IDC expects public cloud IT infrastructure spending to surpass non-cloud IT infrastructure spending again in the near future and expand its lead going forward. Spending on private cloud infrastructure increased 0.6% year over year in the third quarter of 2020 to $5.0 billion with on-premises private clouds accounting for 63.2% of this amount.

Dominance of Cloud

IDC believes the hardware infrastructure market has reached a tipping point. Cloud environments will continue to account for an increasingly greater share of overall spending. With only one quarter remaining in 2020 and the market stabilizing after the initial COVID-19 market shock, IDC has increased its forecast slightly for cloud IT infrastructure spending for the full year 2020, expecting 11.1% growth to $74.1 billion.

IDC reduced its forecast for non-cloud infrastructure, expecting a decline of -11.4% to $60.2 billion. Public cloud IT infrastructure is expected to grow by 16.7% year over year to $52.7 billion for the full year.
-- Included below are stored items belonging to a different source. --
(* ===== verification/Settings.v ===== *)
(** Configuration: [Settings::parse_from] of [settings/mod.rs] and the manifest reader of
    [settings/file.rs].

    The command line is a parsed [Cli.General] ([clap] is third-party, [Cli.General_default] is
    what it yields for an empty line); TOML parsing and deserialization are parameters. *)
From Stdlib Require Import ZArith Lia Ascii String.
From stdpp Require Import base list strings gmap.
From coqutil Require Import Datatypes.RecordSetters.
Import DoubleBraceUpdate.
From S2P Require Import Prelude Http Libs RefLibs Path Fs Opts Balancer Routes.
Local Open Scope string_scope.
Local Open Scope list_scope.
Local Open Scope nat_scope.

Module Settings.
Section Settings.
Context `{HttpLib, GlobLib, RegexLib}.
Context (fs : Fs.t) (env : string → option string).
(** [toml::from_str], and [serde_ignored::deserialize] with the unused keys it reports. *)
Context (Toml : Type) (toml_from_str : string → option Toml)
        (deserialize : Toml → option (File.Settings * list serde_path)).
(** [logger::init]. *)
Context (logger_init : string → bool → result error unit).
(** A request that names no host (no authority in its URI, no readable [Host] header) is never
    proxied, even by a rule without a host filter. *)
Theorem no_host_no_proxy `{HttpLib, GlobLib, RegexLib}
    (client_request : ProxyHttpClient → Request → result error Response)
    (req : Request) (remote_addr : option SocketAddr) (w : World)
    (Hhost : Proxy.request_host req = None) :
  Proxy.pre_process client_request req remote_addr w = (None, req, w).
Proof.
  unfold Proxy.pre_process, Proxy.find_rule. rewrite Hhost.
  destruct (advanced_opts (w_opts w)) as [adv|]; [by destruct (proxies adv)|done].
Qed.

Lemma no_host_no_proxy_witness :
  let adv := Advanced_default {{ proxies := Some [ProxyRef.rule] }} in
  let o := RequestHandlerOpts_default {{ advanced_opts := Some adv;
             proxy_client := Some ProxyRef.client }} in
  let req := mkRequest "GET" (RefUri.mk None None (Some "/api/users")) hm_empty BodyEmpty in
  (Proxy.pre_process ProxyRef.answer req None (mkWorld _ _ _ o [] [])).1.1 = None.
Proof. intros adv o req. by rewrite no_host_no_proxy. Defined.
Spending on private cloud infrastructure is expected to decline -0.5% to $21.3 billion for the full year.

As of 2019, the dominance of cloud IT environments over non-cloud already existed for compute platforms and Ethernet switches while the majority of newly shipped storage platforms were still residing in non-cloud environments. Starting in 2020, with increased investments from public cloud providers on storage platforms, this shift will remain persistent across all three technology domains. Within cloud deployment environments in 2020, compute platforms will remain the largest segment (49.1%) of spending, growing at 2.3% to $36.4 billion. Storage platforms will be the fastest growing segment with spending increasing 27.4% to $29.2 billion, while the Ethernet switch segment will grow 4.0% year over year to $8.5 billion.

Inspur, Huawei, Lenovo, Cisco

Spending on cloud IT infrastructure increased across most regions in the third quarter of 2020, with the highest annual growth rates in Canada (32.8%), China (29.4%), and Latin America (23.4%). Growth in the United States was 4.7%. Japan and Western Europe declined by -6.7% and -3.4%, respectively. In all regions except Canada and Japan, growth in public cloud infrastructure exceeded growth in private cloud IT.
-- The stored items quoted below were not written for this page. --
(* ===== verification/Head.v ===== *)
(** [HEAD] against [GET], through the whole pipeline of [Handler]: the static handler, the
    built-in pages, the policies and the rules, each of which treats the two methods alike up to
    the body. *)
From Stdlib Require Import ZArith Lia Ascii String.
From stdpp Require Import base list strings gmap.
From coqutil Require Import Datatypes.RecordSetters.
Import DoubleBraceUpdate.
From S2P Require Import Prelude Http Libs RefLibs Path Fs Quality Opts Pages Compression Ranges DirListing.
From S2P Require Import StaticFiles Cors Routing Policies Metrics Balancer Proxy Handler.
Local Open Scope string_scope.
Local Open Scope list_scope.
Local Open Scope nat_scope.

(** The body of the [HEAD] answer, from that of the [GET] one: what the program writes itself is
    left out; the stream of a file is attached all the same, and dropped by the server library
    before it is read. *)
Definition head_body (b : Body) : Body :=
  match b with
  | BodyFile _ _ | BodyMemFile _ _ _ _ _ _ | BodyReadError => b
  | BodyEmpty | BodyBytes _ | BodyEncoded _ _ _ | BodyArchive _ _ _ _ => BodyEmpty
  end.

(** [r'] is the [HEAD] answer for [r]. *)
Definition mirror `{HttpLib} (r r' : Response) : Prop := r' = set_body (head_body (rs_body r)) r.

(** [HEAD] attaches the same body. *)
Definition streamed `{HttpLib} (r : Response) : Prop := head_body (rs_body r) = rs_body r.

(** The same outcome, answers up to the body. *)
Definition mirrored `{HttpLib} {E} (x y : result E Response) : Prop :=
  match x, y with
  | Ok r, Ok r' => mirror r r'
  | Err e, Err e' => e = e'
  | _, _ => False
  end.
Definition mirrored_opt `{HttpLib} (x y : option (result error Response)) : Prop :=
  match x, y with
  | Some x, Some y => mirrored x y
  | None, None => True
  | _, _ => False
  end.

(** The same request with another method. *)
Definition with_method `{HttpLib} (m : string) (req : Request) : Request :=
  mkRequest m (rq_uri req) (rq_headers req) (rq_body req).

Section Mirror.
Context `{HttpLib}.

Lemma set_same_body r : set_body (rs_body r) r = r.
Proof. by destruct r. Qed.

Lemma mirror_refl r : streamed r → mirror r r.
Proof. unfold mirror. intros ->. by rewrite set_same_body. Qed.

Lemma mirrored_refl {E} (x : result E Response) : (∀ r, x = Ok r → streamed r) → mirrored x x.
Proof. destruct x; simpl; [intros Hs; by apply mirror_refl, Hs|done]. Qed.

(** A step that never looks at the body. *)
Definition blind {E} (f : Response → result E Response) : Prop :=
  ∀ r b, f (set_body b r) = Res.map (set_body b) (f r).

Lemma blind_body {E} (f : Response → result E Response) r s :
  blind f → f r = Ok s → rs_body s = rs_body r.
Proof.
  intros Hf Hr. specialize (Hf r (rs_body r)). rewrite set_same_body, Hr in Hf. injection Hf as Hf.
  by rewrite Hf.
Qed.

Lemma blind_mirror {E} (f : Response → result E Response) r r' :
  blind f → mirror r r' → mirrored (f r) (f r').
Proof.
  intros Hf ->. rewrite Hf. destruct (f r) as [s|] eqn:E'; simpl; [|done].
  unfold mirror. by rewrite (blind_body f r s).
Qed.

Lemma blind_Ok {E} : blind (@Ok E Response).
Proof. done. Qed.

Lemma blind_bind {E} (f g : Response → result E Response) :
  blind f → blind g → blind (λ r, let? x := f r in g x).
Proof. intros Hf Hg r b. rewrite Hf. destruct (f r); simpl; [apply Hg|done]. Qed.
End Mirror.

#[export] Hint Resolve mirror_refl mirrored_refl : gate.

Lemma bind_ext {E A B} (r : result E A) (f g : A → result E B) :
  (∀ x, f x = g x) → Res.bind r f = Res.bind r g.
Proof. intros Hf. destruct r; simpl; auto. Qed.

(** * The steps that only add headers *)

Section Blind.
Context `{HeadersLib, CodecLib, GlobLib, RegexLib}.

Lemma cors_blind o req : blind (CorsCheck.post_process o req).
Proof. intros r b. unfold CorsCheck.post_process. by repeat case_match. Qed.

Lemma markdown_blind md o : blind (Markdown.post_process md o).
Proof. intros r b. unfold Markdown.post_process. by repeat case_match. Qed.

Lemma charset_blind o : blind (TextCharset.post_process o).
Proof.
  intros r b. unfold TextCharset.post_process.
  change (TextCharset.new_header (set_body b r)) with (TextCharset.new_header r).
  by repeat case_match.
Qed.

Lemma compression_static_blind o req : blind (CompressionStatic.post_process o req).
Proof. intros r b. unfold CompressionStatic.post_process. by case_match. Qed.

Lemma control_blind o req : blind (ControlHeaders.post_process o req).
Proof. intros r b. unfold ControlHeaders.post_process. by case_match. Qed.

Lemma security_blind o req : blind (SecurityHeaders.post_process o req).
Proof. intros r b. unfold SecurityHeaders.post_process. by case_match. Qed.

(** Dynamic compression when the request lists no supported coding: only [Vary] changes. *)
Definition idle_compression (o : RequestHandlerOpts) (r : Response) : result error Response :=
  if negb (compression o) then Ok r
  else if hm_contains "content-encoding" (rs_headers r) then Ok r
  else Ok (set_header "vary" (Compression.vary_value (rs_get "vary" r)) r).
At the vendor level, the results were mixed. Inspur, Huawei, and Lenovo had double-digit year-over-year growth while most other major vendors, including the ODM Direct group of vendors, had single-digit growth. Cisco was the only major vendor with a year-over-year decline, according to IDC.

IDC’s Worldwide Quarterly Cloud IT Infrastructure Tracker is designed to provide clients with a better understanding of what portion of the server, disk storage systems, and networking hardware markets are being deployed in cloud environments. The Tracker breaks out each vendors’ revenue by the hardware technology market into public and private cloud environments for historical data and provides a five-year forecast by the technology market.